One Year After Fatal Hit-and-Run, Nashwauk Remembers Toddler Logan Klennert by Planting Trees
Police say 39-year-old Jake Place was under the influence when he killed Logan and injured his aunt, his sentencing is set for October.
NASHWAUK, Minn.- It’s been one year since a fatal hit-and-run in Nashwauk by a driver under the influence took the life of 2-year-old Logan Klennert and injured his 16-year-old aunt. On Sunday, the community honored Logan while spreading the message to drive sober.
Meanwhile, the man charged in the hit-and-run is set to be sentenced this Fall.
“It’s been a really long road and it’s been difficult but we’ve gotten through it,” said Alexia Carroll, Logan’s Aunt.
At the event, the close-knit community also gathered to honor their first responders. “They’ve been there since the beginning, since the day it happened and they’ve always been willing to reach out a hand for us,” Carroll said.
The “day it happened” she mentioned: August 1st, 2019.
While walking at the side of Highway 65 with Logan, a driver struck them and fled, leaving Carroll severely injured with broken bones. “Before my last surgery I was in a lot of pain,” she said, “I still have a lot of like back pain but my foot’s better.”
But the physical pain was overshadowed by emotional pain — 2-year-old Logan died at the scene.
“It’s honestly difficult mentally and emotionally because Logan’s gone. And I was there when he passed,” said Carroll.
On Sunday, Logan’s family decided to honor him in a way that would make him smile — giving away trees. “He always told [my mom] that she needed to plant trees, like ‘oh we gotta plant trees’,” said the 16-year-old.
“The reason we went with the Balsam is because Logan liked to decorate Christmas trees and he got to do it a few times,” Logan’s father Ben Klennert said.
Families were encouraged others to make new family memories planting the trees, while Logan’s parents hold tightly to the two years of memories they have.

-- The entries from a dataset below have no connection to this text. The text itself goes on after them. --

Lemma run_length (lines : list str) :
  forall st,
    List.length (out (run st lines)) <= List.length (out st) + List.length lines.
Proof.
  induction lines as [|l ls IH]; intros st; [cbn; lia|].
  rewrite run_cons. specialize (IH (step st l)).
  destruct (step_cases st l) as [[_ E]|[[_ E]|[_ [_ E]]]]; rewrite E in IH |- *;
    cbn [out] in IH; try rewrite length_app in IH; cbn [List.length] in *; lia.
Qed.

(** What is already in [out] plays no part in what a run appends. *)
Lemma step_prefix (o : list str) (c : bool) (line : str) :
  step (mkState o c) line
  = mkState (o ++ out (step (mkState [] c) line))
            (css (step (mkState [] c) line)).
Proof.
  unfold step.
  destruct (str_eqb line STYLE_OPEN), (str_eqb line STYLE_CLOSE), c;
    cbn [out css negb app]; rewrite ?app_nil_r, <- ?app_assoc; reflexivity.
Qed.

Lemma run_prefix (lines : list str) :
  forall o c,
    run (mkState o c) lines
    = mkState (o ++ out (run (mkState [] c) lines))
              (css (run (mkState [] c) lines)).
Proof.
  induction lines as [|l ls IH]; intros o c.
  - cbn. now rewrite app_nil_r.
  - rewrite !run_cons, (step_prefix o c l).
    destruct (step (mkState [] c) l) as [o1 c1]. cbn [out css].
    rewrite (IH (o ++ o1) c1), (IH o1 c1). cbn [out css].
    rewrite app_assoc. reflexivity.
Qed.

(** Splitting what [join] made of lines without boundaries. *)
Lemma splitlines_join (lines : list str) :
  Forall break_free lines -> last lines [LF] <> [] ->
  splitlines (join [LF] lines) = lines.
Proof.
  induction 1 as [|l ls Hl Hls IH]; intros Hlast; [reflexivity|].
  destruct ls as [|l2 ls].
  - cbn [join]. cbn [last] in Hlast. unfold splitlines.
    replace (splitlines_from [] l) with (splitlines_from [] (l ++ []))
      by now rewrite app_nil_r.
    rewrite splitlines_from_app by assumption.
    cbn. destruct l; [contradiction Hlast; reflexivity | reflexivity].
  - change (join [LF] (l :: l2 :: ls)) with (l ++ LF :: join [LF] (l2 :: ls)).
    rewrite splitlines_line by assumption. rewrite IH; [reflexivity|].
    exact Hlast.
Qed.

End ScannerFacts.

(** ** More facts about the script *)

Module StageFacts.
Import Os Builddocs RunSpec StageSpec TextFacts OsFacts LogFacts ScriptFacts.
Local Open Scope os_scope.
Local Arguments N.eqb : simpl never.
Local Arguments of_string : simpl never.

(** *** Relations the tree moves along *)

Section Steps.
Variable R : fs -> fs -> Prop.
Hypothesis R_refl : forall t, R t t.
Hypothesis R_trans : forall t1 t2 t3, R t1 t2 -> R t2 t3 -> R t1 t3.

Lemma steps_ret {A} (a : A) : steps R (ret a).
Proof. intros w. apply R_refl. Qed.

Lemma steps_raise {A} (e : exn) : steps R (@raise A e).
Proof. intros w. apply R_refl. Qed.

Lemma steps_bind {A B} (m : M A) (k : A -> M B) :
  steps R m -> (forall a, steps R (k a)) -> steps R (bind m k).
Proof.
  intros Hm Hk w. unfold bind. specialize (Hm w).
  destruct (m w) as [[a|e] w1]; cbn [snd] in *; [|exact Hm].
  eapply R_trans; [exact Hm | apply Hk].
Qed.

Lemma steps_foldM {A B} (f : A -> B -> M A) (l : list B) :
  (forall a x, In x l -> steps R (f a x)) ->
  forall acc, steps R (foldM f l acc).
Proof.
  induction l as [|x l IH]; intros Hf acc; cbn [foldM].
  - apply steps_ret.
  - apply steps_bind; [apply Hf; left; reflexivity|].
    intros a. apply IH. intros a' y Hy. apply Hf. right; exact Hy.
Qed.

Lemma steps_walk_for {A} (body : A -> str * list str * list str -> M A) :
  (forall acc entry, steps R (body acc entry)) ->
  forall fuel top acc, steps R (walk_for fuel top body acc).
Proof.
  intros Hbody. induction fuel as [|fuel IH]; intros top acc.
  - apply steps_raise.
  - intros w. cbn [walk_for].
    destruct (scandir (tree w) top) as [[dirs files]|]; [|apply R_refl].
    apply steps_bind; [apply Hbody|].
    intros a. apply steps_foldM. intros a' d _. apply IH.
Qed.
End Steps.

Lemma steps_ensure_mirror (s : str) (q : path) :
  components s = mirror q -> steps grows (ensure_dir s).
Proof.
  intros Hc w. destruct (ensure_dir s w) as [[[]|e] w1] eqn:E.
  - now destruct (ensure_dir_post s q w w1 Hc E).
  - rewrite ensure_dir_eq in E.
    destruct (resolve (tree w) s); [discriminate|].
    unfold mkdir in E. destruct (resolve (tree w) s); [injection E as _ <-; apply grows_refl|].
    destruct s as [|c s]; [injection E as _ <-; apply grows_refl|].
    destruct (node_at (tree w) (parent (components (c :: s)))) as [[c'|]|];
      try discriminate; injection E as _ <-; apply grows_refl.
Qed.

Lemma steps_collector (fuel : nat) : steps grows (collector fuel).
Proof.
  unfold collector. apply steps_bind; [exact grows_trans | |].
  - apply (steps_ensure_mirror _ []). reflexivity.
  - intros _. apply steps_walk_for; [exact grows_refl | exact grows_trans|].
    intros acc [[top dirs] files]. unfold collect_body.
    apply steps_bind; [exact grows_trans | |].
    + apply (steps_ensure_mirror _ (components top)). apply components_mirror.
    + intros _. apply steps_ret. exact grows_refl.
Qed.

(** *** The inner loop *)

Lemma collect_names_eq (root : str) (files acc : list str) :
  collect_names root files acc
  = acc ++ map (path_join root)
             (filter (fun name => endswith name (of_string ".nim")) files).
Proof.
  unfold collect_names. revert acc.
  induction files as [|name files IH]; intros acc; cbn [fold_left filter map].
  - now rewrite app_nil_r.
  - rewrite IH. destruct (endswith name (of_string ".nim")); cbn [map];
      [rewrite <- app_assoc|]; reflexivity.
Qed.

(** *** Scans *)

Lemma scandir_files_In (t : fs) (top : str) (dirs files : list str) (n : str) :
  scandir t top = Some (dirs, files) -> In n files ->
  valid_name n = true
  /\ exists x, In (components top ++ [n], x) t /\ is_dir x = false.
Proof.
  unfold scandir. destruct (resolve t top) as [[c|]|]; try discriminate.
  intros [= _ <-] Hn. apply in_map_iff in Hn.
  destruct Hn as [[n' x] [E Hn]]. cbn [fst] in E. subst n'.
  apply filter_In in Hn. destruct Hn as [Hn Hx]. cbn [snd] in Hx.
  apply listdir_In in Hn. destruct Hn as [Hv Hin].
  split; [assumption|]. exists x. split; [assumption|].
  now apply negb_true_iff in Hx.
Qed.

Lemma scandir_lists_files (t : fs) (top : str) (dirs files : list str)
    (n : str) (x : node) :
  scandir t top = Some (dirs, files) ->
  valid_name n = true -> In (components top ++ [n], x) t -> is_dir x = false ->
  In n files.
Proof.
  unfold scandir. destruct (resolve t top) as [[c|]|]; try discriminate.
  intros [= _ <-] Hn Hin Hx.
  apply in_map_iff. exists (n, x). split; [reflexivity|].
  apply filter_In. split; [now apply In_listdir|].
  cbn [snd]. now rewrite Hx.
Qed.

Lemma scandir_dir_lookup (t : fs) (top : str) (dirs files : list str) :
  scandir t top = Some (dirs, files) -> components top <> [] ->
  lookup t (components top) = Some Dir.
Proof.
  intros Es Hne. apply scandir_is_dir in Es.
  now rewrite resolve_components in Es.
Qed.

Lemma reach_trans (t : fs) (a b c : path) :
  reach t a b -> reach t b c -> reach t a c.
Proof.
  induction 1 as [q Hq | q n d Hq Hn _ IH]; intros H; [exact H|].
  eapply reach_step; eauto.
Qed.

Lemma reach_end_dir (t : fs) (a b : path) :
  reach t a b -> lookup t b = Some Dir.
Proof. induction 1; assumption. Qed.

Lemma reach_child (t : fs) (r q : path) (n : str) :
  reach t r q -> valid_name n = true -> lookup t (q ++ [n]) = Some Dir ->
  reach t r (q ++ [n]).
Proof.
  intros Hr Hn Hl. eapply reach_trans; [exact Hr|].
  apply (reach_step t q n);
    [eapply reach_end_dir; eauto | assumption | now apply reach_here].
Qed.

(** *** The walk as a function of the source tree *)

Section WalkNames.
Variable t0 : fs.

Lemma foldM_result (f : list str -> str -> M (list str))
    (g : list str -> str -> option (list str)) (ds : list str) :
  (forall a d w a' w', In d ds -> grows t0 (tree w) ->
      f a d w = (Ok a', w') -> grows t0 (tree w') /\ g a d = Some a') ->
  forall acc w acc' w', grows t0 (tree w) ->
    foldM f ds acc w = (Ok acc', w') -> fold_opt g ds acc = Some acc'.
Proof.
  intros Hstep. induction ds as [|d ds IH]; intros acc w acc' w' G.
  - intros [= <- _]. reflexivity.
  - cbn [foldM fold_opt]. unfold bind.
    destruct (f acc d w) as [[a|e] w1] eqn:E; [|discriminate].
    destruct (Hstep _ _ _ _ _ (or_introl eq_refl) G E) as [G1 ->].
    apply IH; [|assumption].
    intros a0 d0 w0 a0' w0' Hin. apply Hstep. right; exact Hin.
Qed.

(** The list a successful walk returns is the one the tree gives. *)
Lemma walk_result (fuel : nat) :
  forall top acc w acc' w',
    in_source (components top) -> grows t0 (tree w) ->
    walk_for fuel top collect_body acc w = (Ok acc', w') ->
    walk_names fuel t0 top acc = Some acc'.
Proof.
  induction fuel as [|fuel IH]; intros top acc w acc' w' Hsrc G;
    [discriminate|].
  cbn [walk_for walk_names].
  rewrite (grows_scandir_source _ _ _ G Hsrc).
  destruct (scandir t0 top) as [[dirs files]|] eqn:Es;
    [|intros [= <- _]; reflexivity].
  unfold bind. rewrite collect_body_eq.
  destruct (ensure_dir (of_string "doc/api/" ++ top) w) as [[[]|e] w1] eqn:Ee;
    [|discriminate].
  destruct (ensure_dir_post _ _ _ _ (components_mirror top) Ee) as [G1 _].
  assert (G01 : grows t0 (tree w1)) by (eapply grows_trans; eauto).
  destruct (scandir_valid _ _ _ _ Es) as [Hvalid _].
  rewrite Forall_forall in Hvalid.
  apply foldM_result; [|assumption].
  intros a d w2 a' w2' Hin G2 Hw.
  assert (Hs : in_source (components (path_join top d))).
  { rewrite components_join by now apply Hvalid. now apply in_source_snoc. }
  split; [|eapply IH; eauto].
  destruct (walk_post t0 fuel _ _ _ _ _ Hs G2 Hw) as [G3 _].
  eapply grows_trans; eauto.
Qed.

Lemma foldM_again (f : list str -> str -> M (list str))
    (g : list str -> str -> option (list str)) (ds : list str) (w : world) :
  (forall a d a', In d ds -> g a d = Some a' -> f a d w = (Ok a', w)) ->
  forall acc acc', fold_opt g ds acc = Some acc' ->
    foldM f ds acc w = (Ok acc', w).
Proof.
  intros Hstep. induction ds as [|d ds IH]; intros acc acc'.
  - intros [= <-]. reflexivity.
  - cbn [foldM fold_opt]. unfold bind.
    destruct (g acc d) as [a|] eqn:E; [|discriminate].
    rewrite (Hstep _ _ _ (or_introl eq_refl) E).
    apply IH. intros a0 d0 a0' Hin. apply Hstep. right; exact Hin.
Qed.

(** In a state where every directory of the source tree has its
    mirror, the walk makes nothing and returns the list the tree
    gives. *)
Lemma walk_again (fuel : nat) :
  forall top acc acc' w,
    in_source (components top) -> grows t0 (tree w) ->
    mirrored_below t0 (components top) w ->
    walk_names fuel t0 top acc = Some acc' ->
    walk_for fuel top collect_body acc w = (Ok acc', w).
Proof.
  induction fuel as [|fuel IH]; intros top acc acc' w Hsrc G Hm;
    [discriminate|].
  cbn [walk_for walk_names].
  rewrite (grows_scandir_source _ _ _ G Hsrc).
  destruct (scandir t0 top) as [[dirs files]|] eqn:Es;
    [|intros [= <-]; reflexivity].
  pose proof (in_source_nonempty _ Hsrc) as Hne.
  pose proof (scandir_dir_lookup _ _ _ _ Es Hne) as Hq.
  unfold bind. rewrite collect_body_eq, ensure_dir_eq, resolve_mirror.
  specialize (Hm _ (reach_here _ _ Hq)) as Hmq.
  destruct (lookup (tree w) (mirror (components top))) as [x|]; [|contradiction].
  destruct (scandir_valid _ _ _ _ Es) as [Hvalid _].
  rewrite Forall_forall in Hvalid.
  apply foldM_again. intros a d a' Hin Ha.
  apply IH; try assumption.
  - rewrite components_join by now apply Hvalid. now apply in_source_snoc.
  - rewrite components_join by now apply Hvalid.
    intros x' Hx'. apply Hm. eapply reach_step; eauto.
Qed.

Lemma fold_opt_inv {A B} (g : A -> B -> option A) (ds : list B)
    (P : A -> Prop) :
  (forall a d a', In d ds -> P a -> g a d = Some a' -> P a') ->
  forall acc acc', P acc -> fold_opt g ds acc = Some acc' -> P acc'.
Proof.
  intros Hstep. induction ds as [|d ds IH]; intros acc acc' Hacc.
  - intros [= <-]. exact Hacc.
  - cbn [fold_opt]. destruct (g acc d) as [a|] eqn:E; [|discriminate].
    apply IH.
    + intros a0 d0 a0' Hin. apply Hstep. right; exact Hin.
    + eapply Hstep; eauto. left; reflexivity.
Qed.

Lemma endswith_app (a b suffix : str) :
  endswith b suffix = true -> endswith (a ++ b) suffix = true.
Proof.
  unfold endswith. rewrite rev_app_distr. apply startswith_app.
Qed.

Lemma endswith_join (top name suffix : str) :
  valid_name name = true -> endswith name suffix = true ->
  endswith (path_join top name) suffix = true.
Proof.
  intros Hv He. unfold path_join.
  destruct (startswith name [SLASH]); [exact He|].
  destruct (match top with [] => true | _ :: _ => endswith top [SLASH] end).
  - now apply endswith_app.
  - rewrite app_assoc. now apply endswith_app.
Qed.

(** Every path the walk collects is a source file of the tree. *)
Lemma walk_names_sound (fuel : nat) :
  forall top acc acc',
    in_source (components top) ->
    startswith top (of_string "collections") = true ->
    (lookup t0 (components top) = Some Dir ->
     reach t0 source_root (components top)) ->
    Forall (nim_source t0) acc ->
    walk_names fuel t0 top acc = Some acc' ->
    Forall (nim_source t0) acc'.
Proof.
  induction fuel as [|fuel IH]; intros top acc acc' Hsrc Hst Hre Hacc;
    [discriminate|].
  cbn [walk_names].
  destruct (scandir t0 top) as [[dirs files]|] eqn:Es;
    [|intros [= <-]; exact Hacc].
  pose proof (in_source_nonempty _ Hsrc) as Hne.
  pose proof (scandir_dir_lookup _ _ _ _ Es Hne) as Hq.
  specialize (Hre Hq).
  destruct (scandir_valid _ _ _ _ Es) as [Hvalid _].
  rewrite Forall_forall in Hvalid.
  apply fold_opt_inv.
  - intros a d a' Hin Ha Hw.
    apply (IH (path_join top d) a a'); try assumption.
    + rewrite components_join by now apply Hvalid. now apply in_source_snoc.
    + apply startswith_join; [now apply Hvalid | assumption].
    + rewrite components_join by now apply Hvalid.
      intros Hl. apply reach_child; auto.
  - rewrite collect_names_eq. apply Forall_app. split; [assumption|].
    apply Forall_forall. intros p Hp. apply in_map_iff in Hp.
    destruct Hp as [name [<- Hname]]. apply filter_In in Hname.
    destruct Hname as [Hin Hext].
    destruct (scandir_files_In _ _ _ _ _ Es Hin) as [Hv [x [Hx Hd]]].
    split; [now apply startswith_join|].
    split; [now apply endswith_join|].
    exists (components top), name, x.
    rewrite components_join by assumption. auto.
Qed.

“It’s a day-to-day thing and for us as a family we basically do all we can,” said Klennert. “It’s a constant struggle but you do the best you can every day and little events like this kinda help us see who’s all out there.”
At the event outside the Nashwauk Police Station, the Klennert family also encouraged people to donate to the Nashwauk EMS.
“At first I wasn’t really sure what to say. Like obviously they could use the money for medical bills or things that they have as well,” said Tiffany Bodin, EMS Coordinator for Nashwauk’s Ambulance Service.
So, those first responders are funneling that money back into the community. “What we decided to use the money for is to take that and hopefully we can get more CPR classes started in the school and get some of these kids certified before they graduate,” the EMS Coordinator explained.
“It would hopefully get more people started in EMS cause this is always, need people moving forward as well,” she said.
Moving forward has not been easy for the community, especially for Logan’s Mother and Father.
“It was our wedding anniversary so it’s a bit of a bittersweet moment because y’know when you try to celebrate your wedding anniversary there’s always, this is the first anniversary of it happening,” said Ben.
And the call to respond to the hit-and-run last August was one that the emergency personnel will never forget. “Any call that we respond to of course you never really know what you’re going to,” said Bodin. “Going up there, and seeing that it was people you know didn’t make it any easier.”
The man found responsible for the hit-and-run that killed the toddler was 39-year-old Jake Place of Nashwauk. Authorities arrested Blake at a traffic stop in the area after he had fled the scene. During the traffic stop Place admitted to authorities that he “struck a deer or something.”
He was charged with two counts of Criminal Vehicular Homicide, among others. More than a year later, Place is scheduled to be sentenced in early October.
One of those Vehicular Homicide counts included driving in a negligent manner while under the influence of a controlled substance.
“When you make the decisions to get behind the wheel impaired it doesn’t just affect you, it effects everyone else’s family that you may have injured while doing so, it affects your first responders, your law enforcement, it affects a lot more people than you think,” Bodin said.
And after one year without the 2-year-old’s smile brightening the small town, it became clear Sunday that Logan’s death affected the whole community.
“We’re basically just looking to spread the memory of Logan and make the importance of family memories,” said Logan’s father. “Every little tree that is planted is a little family memory that these families get to hold onto.”